El proyecto “Iluminando el Prado” / “Ligthing the Prado”, patrocinado por Fundación Iberdrola España (Benefactor del Museo del Prado y Protector del Programa de Restauración del Museo), tiene como objetivo dotar a las salas de exposiciones de este museo, tanto las que albergan la colección permanente como las que contienen exposiciones temporales, de un nuevo sistema de iluminación con tecnología LED en sustitución del anterior sistema basado en lámparas halógenas.

En la presentación del proyecto se destacó el impulso de Fundación Iberdrola España, junto al Museo del Prado, para sustituir la iluminación interior de dicho museo por tecnología LED.

Entre las ventajas que ofrece este proyecto, destacan:

  • La mejora de la conservación de las obras expuestas por la ausencia de emisión de rayos infrarrojos y ultravioletas con la tecnología LED.
  • La luz LED, muy parecida a la luz natural, facilita la contemplación de las obras y mejora su presentación.
  • La tecnología LED es, de media, un 75% más eficiente, lo que se traduce en un importante ahorro de consumo anual.

Fases

  • La ejecución de este importante proyecto se planificó en catorce fases, iniciándose en noviembre de 2014 y contando con una duración total de cuatro años. Las salas del Museo del Prado correspondientes al ala sur de la planta baja del edificio Villanueva fueron las primeras donde se pudo observar el resultado de las fases 0 y 1 de este gran proyecto de iluminación con tecnología LED.
    • Como ilustración del proyecto, durante un mes se mostró el cuadro Fusilamiento de Torrijos y sus compañeros en las playas de Málaga de Antonio Gisbert (un gran óleo de 390 cm x 601 cm expuesto en la sala 61A del edificio Villanueva), combinando ambas iluminaciones: la parte izquierda de la obra mantuvo la iluminación halógena mientras que la parte derecha aparecía ya iluminada con LED. Esta confrontación de luminarias pudo apreciarse también en otras salas como en la 63ª, en la que solo una de las obras estaba iluminada con la nueva tecnología. Con estas pruebas, el visitante pudo apreciar las diferencias en la calidad de la reproducción cromática de las obras, así como la visibilidad del volumen y la distancia desde los primeros planos a los fondos.
  • Una vez finalizadas las fases 0 y 1 del proyecto, nuevas salas fueron dotadas con esta nueva iluminación: la 60A, 61, 61A, 61B, 62, 62A, 62B, 63, 63A, 63B, 64, 65, 66, 67 y 75, correspondientes a las colecciones del siglo XIX y a los últimos años de Goya (desde el 2 y 3 de mayo a las Pinturas Negras).

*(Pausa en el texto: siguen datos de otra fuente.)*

Lemma new_handler_ok w q h :
  world_ok w q -> h <> 0 -> h <> deleted_entry_ -> handlers w !! h = None ->
  world_ok (set_handlers w (<[h := MessageHandler.MessageHandler_new]> (handlers w))) (q_set q h ([], [])).
Proof.
  intros [Hm Hb [H1 [H2 H2'] H3 H4] [Hl Hap Hf]] Hh0 Hh1 Hn. split; cbn; [done..| |].
  - split; [| | |done].
    + intros e He. rewrite lookup_insert_ne; [auto|]. intros ->. destruct (H1 e He). congruence.
    + split; by rewrite lookup_insert_ne.
    + intros k x Hx. destruct (decide (k = h)) as [->|Hne]; [|rewrite lookup_insert_ne in Hx by done; auto].
      rewrite lookup_insert_eq in Hx. simplify_eq. cbn. unfold live_count.
      assert (filter (live h) (ports (map_ (pm w))) = []) as ->; [|done].
      revert H1. clear -Hn. generalize (ports (map_ (pm w))). induction l as [|e l IH]; intros H1; [done|].
      rewrite filter_cons_False; [apply IH; intros a Ha; apply H1; by right|]. intros [He _].
      destruct (H1 e ltac:(left)) as [y Hy]. congruence.
  - split; [|intros k k' a Hk Hk' Hne|done].
    + intros k x Hx. destruct (decide (k = h)) as [->|Hne].
      * rewrite q_set_eq. rewrite lookup_insert_eq in Hx. simplify_eq. exists [], []. apply (empty_linked _ MessageHandler.MessageHandler_new).
      * rewrite q_set_ne by done. rewrite lookup_insert_ne in Hx by done. by apply Hl.
    + unfold q_set. destruct (Z.eqb_spec k h) as [->|Hkh], (Z.eqb_spec k' h) as [->|Hkh']; [set_solver..|].
      rewrite lookup_insert_ne in Hk, Hk' by done. by apply Hap.
Qed.

Lemma port_step_ok w q w' :
  MessageHandler.pool_runs = true -> world_ok w q -> port_step w w' -> exists q', world_ok w' q'.
Proof.
  intros Hpool Hw Hs. destruct Hs as [w h ? ? ?|w h draws p w' Hh Ho Hr|w e s w' He Hn Hr|w p b w' Hr|w h w' [x Hx] Hr
    |w a m b w' Ha Ha0 Hm0 Hmf Hr|w h p r w' Hr|w h x y Hx (Hq & Ho & Hlive)].
  - eexists. by apply new_handler_ok.
  - pose proof (CreatePort_ok w q h draws Hw Hh Ho) as Hc. rewrite Hr in Hc. destruct Hc as (_ & _ & ? & _). eauto.
  - destruct (SetPortState_ok w q e s Hw He Hn) as (w1 & rest & Hr1 & ? & _). rewrite Hr in Hr1. simplify_eq. eauto.
  - destruct (decide (p ∈ port <$> ports (map_ (pm w)))) as [Hin|Hn].
    + apply list_elem_of_fmap in Hin as (e & -> & He). destruct (ClosePort_ok w q e Hw He) as (w1 & q1 & Hr1 & ? & _). rewrite Hr in Hr1. simplify_eq. eauto.
    + unfold ClosePort in Hr. apply bind_ok in Hr as (r & Hf & Hr). rewrite (find_none w q p r Hw Hn Hf) in Hr. cbn in Hr. simplify_eq. eauto.
  - destruct (ClosePorts_ok w q h x Hw Hx) as (w1 & Hr1 & ? & _). rewrite Hr in Hr1. simplify_eq. eauto.
  - set (w1 := set_heap w (<[a := m]> (heap w))) in *. destruct Hw as [Hm Hb Hpo Hma].
    assert (forall h, is_Some (handlers w !! h) -> a ∉ (q h).1 ++ (q h).2) as Hu by (intros h Hh; by eapply mail_no).
    assert (world_ok w1 q) as Hw1.
    { split; cbn; [done..|]. destruct Hma as [Hl Hap Hf]. split; [|done|].
      - intros h x Hx. destruct (Hl h x Hx) as (ns & os & Hlk). exists ns, os. by apply MessageHandler.linked_new.
      - intros c mc Hc. apply lookup_insert_Some in Hc as [[<- <-]|[_ Hc]]; [done|by apply (Hf c)]. }
    destruct (decide (Message.dest_port_ m ∈ port <$> ports (map_ (pm w)))) as [Hin|Hn].
    + apply list_elem_of_fmap in Hin as (e & Hpe & He).
      destruct (PostMessage_open w1 q a m e Hw1 Hpool) as (w2 & Hr2 & _ & ?); try done; [apply lookup_insert_eq|]. rewrite Hr in Hr2. simplify_eq. eauto.
    + assert (FindPort (pm w1) (Message.dest_port_ m) = Ok None) as Hf.
      { unfold PostMessage, lift in Hr. rewrite (Message.deref_ok _ a m) in Hr by apply lookup_insert_eq. cbn [mbind result_bind] in Hr.
        destruct (FindPort (pm w1) (Message.dest_port_ m)) as [r|] eqn:Hf; [|done]. by rewrite (find_none w1 q _ r Hw1 Hn Hf). }
      destruct (PostMessage_none w1 q a m Hw1) as [Hr2 ?]; try done; [apply lookup_insert_eq|]. rewrite Hr in Hr2. simplify_eq. eauto.
  - by eapply take_message_ok.
  - destruct Hw as [Hm Hb Hpo Hma]. exists q. split; cbn; [done..| |].
    + by apply (ports_ok_same_live _ _ h x).
    + by apply (mail_same_queues _ _ _ h x).
Qed.

(** C17: the world stays well formed under any sequence of operations that return:
    handlers made, [CreatePort] (a handler the port map owns gets one port),
    [SetPortState] of new ports, [ClosePort] and [ClosePorts], [PostMessage] of new
    messages without a delivery failure port, messages taken from the queues to be
    handled, and sections of a handler that touch neither queues nor live ports; the
    thread pools accept tasks.  The table finds every open port and has a free slot,
    every open port has a handler, [live_ports_] of a handler is the number of its live
    ports, its queues are properly linked, and no message is in two queues. *)
Theorem PortMap_invariant e seed w :
  MessageHandler.pool_runs = true -> rtc port_step (initial_world e seed) w -> exists q, world_ok w q.
Proof.
  intros Hpool Hs. assert (exists q, world_ok (initial_world e seed) q) as Hq by (eexists; apply initial_world_ok).
  revert Hq. induction Hs as [|x y z Hxy _ IH]; [done|]. intros (q & Hx). apply IH. by eapply port_step_ok.
Qed.

(** C40: three inputs the code does not expect, in any world with a well-formed table of
    ports.  A negative port number that is not a multiple of the capacity makes
    [FindPort] read before the table.  A message with a delivery failure port, posted
    to a non-negative port number that is not open, fails the assertion in its
    destructor instead of being redirected.  [Clear] of a queue whose first message has
    a successor, and a delivery failure port that is open and has a handler, redirects
    the message without resetting its link, so that the assertion in [Enqueue] fails. *)
Theorem port_map_gaps w :
  map_ok (pm w) -> balanced (pm w) ->
  (forall p, p < 0 -> Z.rem p (capacity_ (pm w)) <> 0 -> FindPort (pm w) p = Err PUndefined) /\
  (forall a m, heap w !! a = Some m -> Message.delivery_failure_port_ m <> Message.kIllegalPort ->
     0 <= Message.dest_port_ m -> Message.dest_port_ m ∉ port <$> ports (map_ (pm w)) ->
     PostMessage w a = Err (PMessage Message.MAssertFailed)) /\
  (forall qu a b l m e, Message.is_queue (heap w) qu (a :: b :: l) -> heap w !! a = Some m ->
     e ∈ ports (map_ (pm w)) -> port e = Message.delivery_failure_port_ m -> is_Some (handlers w !! handler e) ->
     Message.Clear heap set_heap post_for_clear w qu = Err Message.MAssertFailed).
Proof.
  intros Hm Hb. destruct (slots_capacity _ Hm) as (Hsl & Hc & _). pose proof (mo_table _ Hm) as Ht. split_and!.
  - intros p Hp Hr. unfold FindPort, ILLEGAL_PORT. rewrite (proj2 (Z.eqb_neq p 0)) by lia. unfold entry_at.
    pose proof (Z.rem_sign_nz p (capacity_ (pm w)) ltac:(lia) Hr) as Hsg. destruct (Z.ltb_spec (Z.rem p (capacity_ (pm w))) 0) as [_|Hge]; [done|].
    destruct (Z.rem p (capacity_ (pm w))), p; cbn in Hsg; lia.
  - intros a m Ha Hfail Hd Hnot. unfold PostMessage, lift. rewrite (Message.deref_ok _ _ _ Ha). cbn [mbind result_bind].
    assert (FindPort (pm w) (Message.dest_port_ m) = Ok None) as ->.
    { destruct (decide (Message.dest_port_ m = 0)) as [Hz|Hnz]; [unfold FindPort; by rewrite Hz|].
      destruct (FindPort_ok (pm w) (Message.dest_port_ m) Ht ltac:(lia) (balanced_free _ Hm Hb) ltac:(lia)) as [(j & c & _ & Hj & Hcp)|[-> _]]; [|done].
      destruct Hnot. apply list_elem_of_fmap. exists c. split; [done|]. apply elem_of_ports. split; [by eapply list_elem_of_lookup_2|]. unfold in_use. lia. }
    cbn [mbind result_bind]. unfold Message.delete_message. rewrite (Message.deref_ok _ _ _ Ha). cbn [mbind result_bind].
    by rewrite (proj2 (Z.eqb_neq _ _) Hfail).
  - intros qu a b l m e [Hs Hn _] Ha He Hpe [x Hx]. apply elem_of_ports in He as [Hin Hu]. apply list_elem_of_lookup in Hin as [i Hi].
    assert (entry_ok e) as [_ Hok] by (pose proof (tbl_entries _ _ Ht) as H; rewrite Forall_lookup in H; by apply (H i)).
    destruct (Hok Hu) as (Hpr & Hh0 & Hh1). cbn [Message.seg] in Hs. destruct Hs as (Hhead & Ha0 & m' & Ha' & Hseg). rewrite Ha in Ha'. injection Ha' as <-.
    destruct Hseg as (Hnext & Hb0 & _). unfold Message.Clear. rewrite Hhead.
    assert (size (heap w) <> 0%nat) as Hsz by (intros Hz%map_size_empty_inv; rewrite Hz, lookup_empty in Ha; done).
    destruct (size (heap w)) as [|fuel]; [done|]. cbn [Message.Clear_loop]. rewrite (proj2 (Z.eqb_neq a 0)) by done.
    rewrite (Message.deref_ok _ _ _ Ha). cbn [mbind result_bind]. unfold Message.RedirectToDeliveryFailurePort.
    rewrite <- Hpe, (proj2 (Z.eqb_neq (port e) Message.kIllegalPort)) by (unfold Message.kIllegalPort; lia).
    set (m1 := Message.mkMessage _ _ _ _ _ _). set (w1 := set_heap w _).
    assert (PostMessage w1 a = Err (PMessage Message.MAssertFailed)) as Hpost.
    { unfold PostMessage, lift. rewrite (Message.deref_ok _ a m1) by apply lookup_insert_eq. cbn [mbind result_bind Message.dest_port_ m1 w1 set_heap pm].
      rewrite (FindPort_none_found (pm w) (port e) i e) by (done || lia || by apply balanced_free). cbn [mbind result_bind].
      rewrite (proj2 (Z.ltb_lt (Z.of_nat i) (capacity_ (pm w)))) by (rewrite Hsl, <- (tbl_length _ _ Ht); apply lookup_lt_Some in Hi; lia).
      cbn [assert_ mbind result_bind]. rewrite (port_entry_at_ok _ _ _ Hi). cbn [mbind result_bind].
      rewrite (proj2 (Z.eqb_neq (port e) 0) Hu), (proj2 (Z.eqb_neq (handler e) 0) Hh0), (proj2 (Z.eqb_neq _ _) Hh1). cbn [negb andb assert_ mbind result_bind].
      unfold on_handler, handler_at. cbn [handlers set_heap w1]. rewrite Hx. cbn [mbind result_bind].
      unfold MessageHandler.PostMessage. cbn [MessageHandler.heap MessageHandler.hd]. rewrite (Message.deref_ok _ a m1) by apply lookup_insert_eq.
      cbn [mbind result_bind]. unfold Message.Enqueue. rewrite (Message.deref_ok _ a m1) by apply lookup_insert_eq. cbn [mbind result_bind].
      cbn [Message.next_ m1]. rewrite Hnext, (proj2 (Z.eqb_neq b 0)) by done. by destruct (Message.IsOOB m1). }
    unfold post_for_clear. by rewrite Hpost.
Qed.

Desde el punto de vista medioambiental, este sistema de iluminación permite, desde su finalización en 2017, un ahorro de energía anual del 75% y evita la emisión a la atmósfera de 320 toneladas de CO2 cada año. También ayuda a reducir los gastos de mantenimiento, ya que estos dispositivos tienen una vida útil de 50.000 horas frente a las 1.000 horas de las lámparas halógenas.

  • Solo en 2014, la puesta en marcha de estas medidas permitió que el Museo del Prado dejase de emitir 62,9366 tCO2eq (toneladas de CO2 equivalente), lo que supone un 4,55% menos, y consumiese 117.006 kWh menos de gas natural, 15.206 kWh menos de gasóleo y 2.569,20 m3 de agua menos que en 2013, lo que supone un descenso del 23,57%, el 3,31% y el 5,46% respectivamente.
La nueva iluminación LED de las salas, además de permitir apreciar mejor las obras sin dañarlas, supone un elevado ahorro de recursos.